* _EXERCISE GOAL_: Write down exactly the lines of the records below, beginning with the first and ending with the line that includes "Lemma has_put (k".

──────────

(** [Object.fromEntries] builds an object. *)
Lemma canonical_fromEntries (es : list (jsstring * value)) :
  canonical (fromEntries es) = true.
Proof. apply (canonical_fold_set (fun _ kv => snd kv)). reflexivity. Qed.

(* ================================================================== *)
(** ** The deep merge *)
(* ================================================================== *)

Lemma put_set (k : jsstring) (v : value) (o : obj) :
  has k o = true \/ str_eqb k (u "__proto__") = false -> put k v o = set k v o.
Proof.
  unfold put, set. destruct (has k o); [reflexivity|].
  intros [H|H]; [discriminate|]. now rewrite H.
Qed.

Lemma has_put (k k' : jsstring) (v : value) (o : obj) :
  has k' (put k v o)
  = has k' o || (str_eqb k k' && negb (str_eqb k (u "__proto__"))).
Proof.
  unfold put. destruct (has k o) eqn:H.
  - rewrite has_update. destruct (str_eqb k k') eqn:E; simpl.
    + apply str_eqb_eq in E. subst k'. now rewrite H.
    + now rewrite orb_false_r.
  - destruct (str_eqb k (u "__proto__")); simpl.
    + now rewrite andb_false_r, orb_false_r.
    + rewrite has_set, andb_true_r. apply orb_comm.
Qed.

Lemma canonical_put (k : jsstring) (v : value) (o : obj) :
  canonical o = true -> canonical (put k v o) = true.
Proof.
  intros C. unfold put. destruct (has k o) eqn:H.
  - now rewrite (canonical_keys _ _ (keys_update k v o)).
  - destruct (str_eqb k (u "__proto__")); [exact C | now apply canonical_set].
Qed.

(** A function the object inherits counts as no value for the merge. *)
Lemma newValue_read (k : jsstring) (target : obj) (sv : value) :
  has k target = true \/ str_eqb k (u "__proto__") = false ->
  newValue (read k target) sv = newValue (get k target) sv.
Proof.
  unfold read. destruct (has k target) eqn:H; [reflexivity|].
  intros [E|E]; [discriminate|]. rewrite (has_false_get _ _ H).
  unfold inherited. rewrite E.
  destruct (find _ objectPrototypeFunctions); [|reflexivity].
  now destruct sv.
Qed.

Lemma mergeStep_set (target : obj) (kv : jsstring * value) :
  has (fst kv) target = true \/ str_eqb (fst kv) (u "__proto__") = false ->
  mergeStep target kv
  = set (fst kv) (newValue (get (fst kv) target) (snd kv)) target.
Proof.
  intros H. unfold mergeStep. now rewrite (@put_set _ _ _ H), (@newValue_read _ _ _ H).
Qed.

Lemma has_proto_cons (k : jsstring) (v : value) (o : obj) :
  has (u "__proto__") ((k, v) :: o) = false ->
  str_eqb k (u "__proto__") = false /\ has (u "__proto__") o = false.
Proof. simpl. intros H. now apply orb_false_iff in H. Qed.

Lemma fold_mergeStep_set (source target : obj) :
  has (u "__proto__") source = false ->
  fold_left mergeStep source target
  = fold_left (fun t kv => set (fst kv) (newValue (get (fst kv) t) (snd kv)) t)
              source target.
Proof.
  revert target. induction source as [|[k sv] source IH]; intros target P.
  - reflexivity.
  - apply has_proto_cons in P as [Pk P]. simpl fold_left.
    rewrite (@mergeStep_set target (k, sv)); [|now right]. now apply IH.
Qed.

Lemma mergeInto_fold (es : list (jsstring * value)) (target : obj) :
  mergeInto (VObj es) target = fold_left mergeStep es target.
Proof.
  revert target. induction es as [|[k sv] es IH]; intros target.
  - reflexivity.
  - simpl fold_left. etransitivity; [|apply IH]. reflexivity.
Qed.

Lemma mergeObjects_one (target source : obj) :
  mergeObjects target [Some source] = fold_left mergeStep source target.
Proof. simpl. apply mergeInto_fold. Qed.

(** Merging an object into the empty object copies it. *)
Lemma mergeInto_empty (source : obj) :
  canonical source = true -> has (u "__proto__") source = false ->
  mergeInto (VObj source) [] = source.
Proof.
  intros C P. rewrite mergeInto_fold, (@fold_mergeStep_set _ _ P).
  apply (fold_set_canonical (fun t kv => newValue (get (fst kv) t) (snd kv)) source [] C).
  intros t [k sv] H. simpl in *. rewrite (has_false_get _ _ H).
  now destruct sv.
Qed.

──────────

* _EXERCISE RESULT_:
(** [Object.fromEntries] builds an object. *)
Lemma canonical_fromEntries (es : list (jsstring * value)) :
  canonical (fromEntries es) = true.
Proof. apply (canonical_fold_set (fun _ kv => snd kv)). reflexivity. Qed.

(* ================================================================== *)
(** ** The deep merge *)
(* ================================================================== *)

Lemma put_set (k : jsstring) (v : value) (o : obj) :
  has k o = true \/ str_eqb k (u "__proto__") = false -> put k v o = set k v o.
Proof.
  unfold put, set. destruct (has k o); [reflexivity|].
  intros [H|H]; [discriminate|]. now rewrite H.
Qed.

Lemma has_put (k k' : jsstring) (v : value) (o : obj) :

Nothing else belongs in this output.